Why are Japanese whiskeys so valued
Space whiskey from Suntory
Houston, we have a problem: the astronauts on the International Space Station (ISS) have probably the best whiskey in the world on board - and are not allowed to drink it. The temptation lasts for a few more months. All because the Japanese noble distillery Suntory allows some of its fine wines to mature prestigiously in space.
This is how clever public relations works: The ampoules for their experiment have just been stowed away on the space station. The whiskey samples arrived at the end of August with other goods in an unmanned Japanese transport capsule, as the Jaxa space agency announced. The 5.5 ton capsule was launched from southern Japan with an H-IIB missile. Her cargo also included food, water, clothing, and scientific instruments.
Whiskey maturation in space
The drinks from Suntory are to mature in the Japanese Kibo module of the ISS. By the way, Kibo means hope. The official reason is the research of weightlessness on the aroma of the brandies. According to the manufacturer and according to press reports, this should be whiskey,
which comes fresh from the still. In addition to the new make, 10, 18 and 21 year old whiskey samples were also sent into space. All in all, it's supposed to be two batches of five whiskeys. The first group of vials should stay on board for 13 months, the second at least two years - maybe longer. A control group with identical whiskeys on earth will mature for just as long. Other alcoholic beverages are also to be tested.
Suntory researchers suggest that storage with low temperature fluctuations and limited movement of the liquid results in a milder taste. Suntory said whiskey experts would taste the samples on their return to Earth, while researchers would subject the liquid to scientific studies. Both test groups are to be tested with an X-ray machine and a magnetic resonance tomograph, among other things. For example, the molecular structure of whiskeys is to be examined. >>
A sale of the space samples is not planned, according to Suntory. The sales would certainly be galactic, because this whiskey would be an absolute specialty. In general, Japanese whiskeys are valued and famous all over the world. The Yamazaki Single Malt Sherry Cask 2013 from Suntory was voted the best whiskey in the world by the renowned "Jim Murray's Whiskey Bible". Also other blends and single malts from Japan have been showered with prices in recent years. By the way, wanted.de is also convinced of the Japanese whiskeys.
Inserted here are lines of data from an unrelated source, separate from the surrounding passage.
(** * Rocket League Replays: the [replays] application

    A shallow embedding of [rocket_league/apps/replays/models.py] and
    [serializers.py]: the Django models [Replay], [Player], [Goal],
    [ReplayPack] and [BoostData], the derived properties of a replay
    ([match_length], [region], [queue_priority], ...), upload validation
    ([Replay.clean]) and the REST serializers.

    Python values are modelled as the code has them: integers as [Z],
    [None]-able fields as [option], floats as the kernel's binary64
    floats, exceptions as an error monad, the database as explicit tables. *)

From Stdlib Require Import ZArith Lia Bool List String Ascii DecimalString.
From Stdlib Require Import Floats.
From stdpp Require Import base strings gmap.

Local Open Scope Z_scope.

(** ** Python exceptions and the error monad *)

Inductive exn : Type :=
| ValidationError (messages : list string)
| ReadError
| KeyError (key : string)
| AttributeError
| IndexError
| ZeroDivisionError
| ValueError
| OverflowError
| TypeError.

Inductive result (A : Type) : Type :=
| Ok (a : A)
| Raise (e : exn).

Arguments Ok {A} a.
Arguments Raise {A} e.

Global Instance result_ret : MRet result := @Ok.

Global Instance result_bind : MBind result := fun A B k m =>
  match m with
  | Ok a => k a
  | Raise e => Raise e
  end.
(** * wavhdr.h: the canonical 44-byte RIFF/WAVE header and its three macros

    A shallow embedding of [src/wavhdr.h]: the struct [wavHeader_t] as a
    record, the macros [TEST_WAV_COMPAT], [WAV_LEN] and [WAV_NSAMPLES] as
    evaluations of C expressions over the header [wav] points to, with C's
    integer promotions, conversions and undefined behaviour written out.

    The C integer model is the one of the mainstream ABIs (ILP32, LP64):
    [int] and [unsigned int] are 32 bits wide, so [uint8_t] and [uint16_t]
    promote to [int] and [uint32_t] is [unsigned int]; the execution
    character set is ASCII; struct members are naturally aligned.  The
    argument [wav] of a macro is a valid pointer whose evaluation has no
    effect of its own.

    The header has no code that writes or reads the struct as bytes: the
    serialized form is modelled from the specification and marked so. *)

From Stdlib Require Import ZArith List Bool Lia String Ascii.
Import ListNotations.

Local Open Scope Z_scope.

(** ** Outcomes of evaluating a C expression *)

(** The error kinds the specification's section 7 names. *)
Inductive ErrorKind : Type :=
| DivisionByZero
| InvalidHeader.
(** What a resolution past the cache comes to, whatever the upstream
    answers. *)
Lemma get_user_past_cache_outcome (env : Env) (userId : string) (w : World) :
  unique_userId (userCache (db w)) ->
  fresh_entry env userId w = None ->
  exists resp w' rest,
    get_user env userId w = (inr resp, w')
    /\ calls w' = calls w ++ GET (users_url userId) :: rest
    /\ ((exists cause, resp = Failure 500 "Failed to fetch user data" cause
                       /\ db w' = db w)
        \/ (exists body, resp = Json 200 body
                         /\ prop body "source" = inr (VStr "api")))
    /\ unique_userId (userCache (db w'))
    /\ searchHistory (db w') = searchHistory (db w).
Proof.
  intros Hu Hstale.
  destruct (upstream env (length (calls w)) (GET (users_url userId)))
    as [d|st msg] eqn:Hp.
  - destruct (robloxUserSchema d) as [u|] eqn:Hd.
    + rewrite (get_user_valid_run env userId w d u Hstale Hp Hd). cbv zeta.
      destruct (addUserCache _ (db w)) as [e|[r d']] eqn:Hadd.
      * eexists _, _, _. split; [reflexivity|].
        cbn [calls db clock_read called].
        rewrite cache_checked_calls, cache_checked_db.
        split; [done|]. split; [left; by eexists|]. done.
      * eexists _, _, _. split; [reflexivity|].
        cbn [calls db clock_read called]. rewrite cache_checked_calls.
        split; [done|]. split; [right; by eexists|].
        split; [by apply addUserCache_unique in Hadd|].
        by apply addUserCache_history in Hadd.
    + rewrite (get_user_past_cache env userId w Hstale). unfold try_catch.
      rewrite <- (cache_checked_calls userId w) in Hp.
      rewrite (fetch_and_cache_invalid _ _ _ _ Hp Hd). simpl.
      eexists _, _, []. split; [reflexivity|]. simpl.
      rewrite cache_checked_calls, cache_checked_db.
      split; [done|]. split; [left; by eexists|]. done.
  - rewrite (get_user_past_cache env userId w Hstale). unfold try_catch.
    rewrite <- (cache_checked_calls userId w) in Hp.
    rewrite (fetch_and_cache_rejected _ _ _ _ _ Hp).
    destruct (response_status_is_400 (AxiosError st msg)) eqn:E400.
    + destruct (terminated_account_run env userId
                  (called (cache_checked userId w) [GET (users_url userId)]))
        as (pu & us & av & row & w' & Hrun & Hcalls & _ & _ & _ & _ & _ & _
            & _ & Hu' & Hsh & _).
      { simpl. by rewrite cache_checked_db. }
      rewrite Hrun. simpl in Hcalls, Hsh.
      rewrite cache_checked_calls, <- app_assoc in Hcalls.
      rewrite cache_checked_db in Hsh.
      eexists _, w', _. split; [reflexivity|].
      split; [exact Hcalls|]. split; [right; by eexists|].
      done.
    + simpl. eexists _, _, []. split; [reflexivity|]. simpl.
      rewrite cache_checked_calls, cache_checked_db.
      split; [done|]. split; [left; by eexists|]. done.
Qed.
(* ===== verification/InboxFacts.v ===== *)
(** * Lemma library of the inbox

    How [save] and the request updates act on a well-formed state: [save] either fails and
    changes nothing, or installs exactly the requests it was given; an update that keeps a
    request's event keeps the order and the uniqueness of sequence numbers. *)
From S2P Require Import Prelude GoStrings Json Types InboxState Inbox InboxControl.

#[global] Arguments request : simpl never.
#[global] Arguments copy : simpl never.
#[global] Arguments save : simpl never.

(** ** The projection touches only the legacy fields *)
Lemma project_form s :
  exists e y c, project s = set_Legacy e y c (migrate s).2 /\
    (shallow (migrate s).2 -> from_option shallow_event True e).
Proof.
  unfold project, runnable. repeat case_match; simplify_eq; eexists _, _, _; (split; [done|]); intros [Hs _]; simpl; try done;
    repeat match goal with H : list_find _ _ = Some _ |- _ => apply list_find_Some in H as [H _] end;
    by eapply (Forall_lookup_1 (fun r => shallow_event (req_Event r))).
Qed.

Lemma valid_set_Legacy e y c s : from_option shallow_event True e -> valid_state s -> valid_state (set_Legacy e y c s).
Proof. intros He [????? []]. by split. Qed.

Lemma valid_project s : valid_state s -> valid_state (project s).
Proof.
  intros Hv. destruct (project_form s) as (e & y & c & -> & He). rewrite migrate_fix in He |- * by done.
  apply valid_set_Legacy; [apply He, Hv|done].
Qed.

(** The state that a successful [save] installs, as its five persistent fields; its pending event
    can be copied if the other's can. *)
Definition same_core (s t : inboxState) : Prop :=
  st_Requests s = st_Requests t /\ st_Version s = st_Version t /\ st_After s = st_After t /\
  st_Policy s = st_Policy t /\ st_Revision s = st_Revision t /\ (shallow s <-> shallow t).

#[export] Instance same_core_equiv : Equivalence same_core.
Proof. unfold same_core. split; repeat intro; naive_solver congruence. Qed.

Lemma same_core_legacy e y c s : from_option shallow_event True e -> shallow s -> same_core (set_Legacy e y c s) s.
Proof. intros He [Hr Hp]. by repeat split. Qed.

Lemma same_core_project s : valid_state s -> same_core (project s) s.
Proof.
  intros Hv. destruct (project_form s) as (e & y & c & -> & He). rewrite migrate_fix in He |- * by done.
  apply same_core_legacy; [apply He|]; apply Hv.
Qed.

Lemma valid_same_core s t : same_core s t -> valid_state s -> valid_state t.
Proof.
  intros (H1 & H2 & H3 & H4 & H5 & H6) []. split; try congruence. by apply H6.
Qed.

#[export] Instance valid_state_proper : Proper (same_core ==> iff) valid_state.
Proof. intros s t H. split; apply valid_same_core; [done | by symmetry]. Qed.

Lemma valid_disk_form s : valid_state s -> valid_state (disk_form s).
Proof. by apply valid_set_Legacy. Qed.

(** What a successful save of a valid state leaves behind. *)
Definition installed (i : inbox) (s : inboxState) : inbox :=
  signalUpdate (set_state (project (disk_form s)) (set_file (Some (disk_form s)) i)).

Lemma save_spec io i s :
  valid_state s ->
  save io i s = match io with Some e => (Some e, i) | None => (None, installed i s) end.
Proof. intros Hv. unfold save. by rewrite migrate_fix. Qed.

Lemma save_error io i s e i' : save io i s = (Some e, i') -> i' = i.
Proof. unfold save. intros H. go_cases; done. Qed.

(** A save whose file operations fail never touches the inbox. *)
Lemma save_fails e i s : exists e', save (Some e) i s = (Some e', i).
Proof. unfold save. destruct (migrate s) as [[e'|] s']; eauto. Qed.

(** One operation whose save fails: every path ends in the inbox it started from. *)
Ltac failing Hf :=
  repeat match goal with
  | |- context [save (Some ?e) ?i ?s] =>
      let e' := fresh "e" in let E := fresh "E" in destruct (Hf s) as [e' E]; rewrite E; clear E
  | |- context [match ?x with _ => _ end] =>
      lazymatch x with save _ _ _ => fail | _ => destruct x end
  end; try done.

Lemma save_valid io i s i' :
  save io i s = (None, i') -> exists s', migrate s = (None, s') /\ i' = installed i s'.
Proof. unfold save. intros H. go_cases. eauto. Qed.

Lemma installed_core i s : valid_state s -> same_core (ib_state (installed i s)) s.
Proof.
  intros Hv. unfold installed; simpl. rewrite same_core_project by by apply valid_disk_form.
  apply same_core_legacy; [done|apply Hv].
Qed.

Lemma installed_valid i s : valid_state s -> valid_state (ib_state (installed i s)).
Proof. intros Hv. by rewrite installed_core. Qed.

Lemma installed_requests i s :
  valid_state s -> st_Requests (ib_state (installed i s)) = st_Requests s.
Proof. intros Hv. apply (installed_core i s Hv). Qed.

#[export] Hint Resolve valid_project valid_disk_form installed_valid valid_set_Legacy : tincan.

(** ** Lookup by sequence number *)
Definition lookup_request (s : inboxState) (seq : Z) : option (nat * inboxRequest) :=
  list_find (fun r => req_Seq r = seq) (st_Requests s).

Lemma lookup_request_Some s seq n r :
  lookup_request s seq = Some (n, r) -> st_Requests s !! n = Some r /\ req_Seq r = seq.
Proof. unfold lookup_request. intros (?&?&?)%list_find_Some. done. Qed.

Lemma lookup_request_None s seq :
  lookup_request s seq = None <-> forall r, r ∈ st_Requests s -> req_Seq r <> seq.
Proof. unfold lookup_request. rewrite list_find_None, Forall_forall. done. Qed.

(** With unique sequence numbers the lookup finds any request it is asked for. *)
Lemma lookup_request_intro s n r :
  NoDup (req_Seq <$> st_Requests s) -> st_Requests s !! n = Some r ->
  lookup_request s (req_Seq r) = Some (n, r).
Proof.
  intros Hn Hr. unfold lookup_request. apply list_find_Some. split_and!; [done|done|].
  intros m y Hy Hlt Heq.
  assert (m = n); [|lia]. eapply NoDup_lookup; [exact Hn| |].
  - rewrite list_lookup_fmap, Hy. simpl. by rewrite Heq.
  - by rewrite list_lookup_fmap, Hr.
Qed.

Lemma lookup_request_elem s r :
  NoDup (req_Seq <$> st_Requests s) -> r ∈ st_Requests s ->
  exists n, lookup_request s (req_Seq r) = Some (n, r).
Proof.
  intros Hn [n Hr]%list_elem_of_lookup. exists n. by apply lookup_request_intro.
Qed.

Lemma request_lookup s seq : valid_state s -> request s seq = (s, lookup_request s seq).
Proof. apply request_valid. Qed.

Lemma copy_request_lookup s seq :
  valid_state s -> request (copy s) seq = (s, lookup_request s seq).
Proof. intros. rewrite copy_valid by done. by apply request_lookup. Qed.

Lemma live_request_lookup i seq :
  valid_state (ib_state i) ->
  live_request i seq = (i, snd <$> lookup_request (ib_state i) seq).
Proof. intros. unfold live_request. rewrite request_lookup by done. by destruct i. Qed.

(** ** Updating one request *)
Definition put (n : nat) (r : inboxRequest) (s : inboxState) : inboxState :=
  set_Requests (<[n:=r]> (st_Requests s)) s.

Lemma commit_core n r s :
  st_Requests (commit n r s) = st_Requests (put n r s) /\ st_After (commit n r s) = st_After s
  /\ st_Version (commit n r s) = st_Version s /\ st_Policy (commit n r s) = st_Policy s.
Proof. done. Qed.

Lemma put_valid s n r r' :
  valid_state s -> st_Requests s !! n = Some r -> req_Event r' = req_Event r ->
  valid_request (st_After s) r' -> valid_state (put n r' s).
Proof.
  intros [????? [Hd Hp]] Hr He Hv. split; simpl; [done|done| | | |split; simpl; [|done]].
  - by apply Forall_insert_2.
  - erewrite fmap_insert_id; [done|done|]. unfold req_Seq. by rewrite He.
  - eapply desc_insert; [done|done|]. unfold requestPriority. by rewrite He.
  - apply Forall_insert_2; [done|]. rewrite He. by eapply (Forall_lookup_1 (fun r => shallow_event (req_Event r))).
Qed.

Lemma valid_state_revision v s : valid_state (set_Revision v s) <-> valid_state s.
Proof. split; intros []; by split. Qed.
Lemma valid_state_policy v s : valid_state (set_Policy v s) <-> valid_state s.
Proof. split; intros []; by split. Qed.

Lemma commit_valid s n r r' :
  valid_state s -> st_Requests s !! n = Some r -> req_Event r' = req_Event r ->
  valid_request (st_After s) r' -> valid_state (commit n r' s).
Proof. intros. unfold commit. rewrite valid_state_revision. by eapply put_valid. Qed.

Lemma valid_lookup s n r :
  valid_state s -> st_Requests s !! n = Some r -> valid_request (st_After s) r.
Proof. intros [] Hr. by eapply Forall_lookup_1. Qed.

(** Appending a request with a fresh, larger sequence number. *)
Lemma append_valid s r :
  valid_state s -> st_After s < req_Seq r -> valid_request (req_Seq r) r -> shallow_event (req_Event r) ->
  valid_state (set_Requests (sort_desc requestPriority (st_Requests s ++ [r]))
                 (set_After (req_Seq r) s)).
Proof.
  intros [Hver Hafter Hreqs Hnd Hsort [Hd Hp]] Hlt Hv Hs. split; simpl; [done|lia| | |apply sort_desc_sorted|split; simpl; [|done]].
  - rewrite sort_desc_perm. apply Forall_app. split; [|by constructor].
    eapply Forall_impl; [exact Hreqs|]. intros x []. split; [lia|done..].
  - rewrite (sort_desc_perm requestPriority), fmap_app, NoDup_app. split_and!; [done| |apply NoDup_singleton].
    intros q (x & -> & Hx)%list_elem_of_fmap. simpl. intros Hq%list_elem_of_singleton.
    rewrite Forall_forall in Hreqs. destruct (Hreqs x Hx). lia.
  - rewrite sort_desc_perm. apply Forall_app. split; [done|]. by constructor.
Qed.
World success of Japan whiskeys
Whiskey production in Nippon was established in the 1920s. In this country, the Japanese brandies are priced in the upper segment, which is also because the demand is growing strongly. Many Japanese are currently out of print. This is also because a lot of Yamazaki, Hibiki, Hakushu, Taketsuru, Nikka and co. is drunk in Japan itself.
Among other things, because last year sales in Nippon rose sharply after the national television station NHK broadcast a docudrama called "Massan" about the Japanese whiskey pioneer and Suntory founder Shinjirō Torii. He opened the first whiskey distillery in Japan in 1923.
A look at the ISS
If you are dreaming of the upcoming space whiskey from Japan, you can fire up your imagination while looking at the ISS. The station can be seen with the naked eye even from the ground if the conditions are right. For example, when the sun shines on it early in the morning or in the evening and the sky behind the station is dark enough. Then the ISS shines brighter than all the stars. The International Space Station (ISS) orbits the earth at an altitude of around 400 kilometers.
It remains to be seen whether the experiment in space will result in any benefit for the product other than publicity. In any case, at the Ardbeg distillery the excursion into space boosted sales: In November 2011, the Scottish competition from the LVMH group sent ampoules with unripened whiskey mixed with pieces of oak with a Soyuz capsule on the ISS. The young Ardbeg from the island of Islay was examined in a double test with normal gravity on earth and in weightlessness.
Ardbeg manages the space coup
Then Ardbeg launched the special edition "Galileo" and thus celebrated the space experiment. The label adorns a rising rocket, the Scotch developed into a veritable best seller. Many fans had apparently speculated that parts of the space sample were added to the Ardbeg Galileo. However, a single malt Scotch whiskey can only be called that if the entire distillate has been distilled, stored and bottled in Scotland. In fact, the "Galileo" is whiskey of various qualities from 1999. The centerpiece is a whiskey that has matured in former Marsala wine barrels from Sicily. This brandy was combined with Ardbeg, which was stored in former first and second filled bourbon barrels.
And lo and behold: The Ardbeg Supernova 2015 - officially launched in summer 2015 to celebrate the evaluation of the space results - is definitely an earthly whiskey. Which doesn’t change the fact that the brand will sell well for more than 200 euros.
You can find impressions of this drink and the Japanese whiskey in our photo show.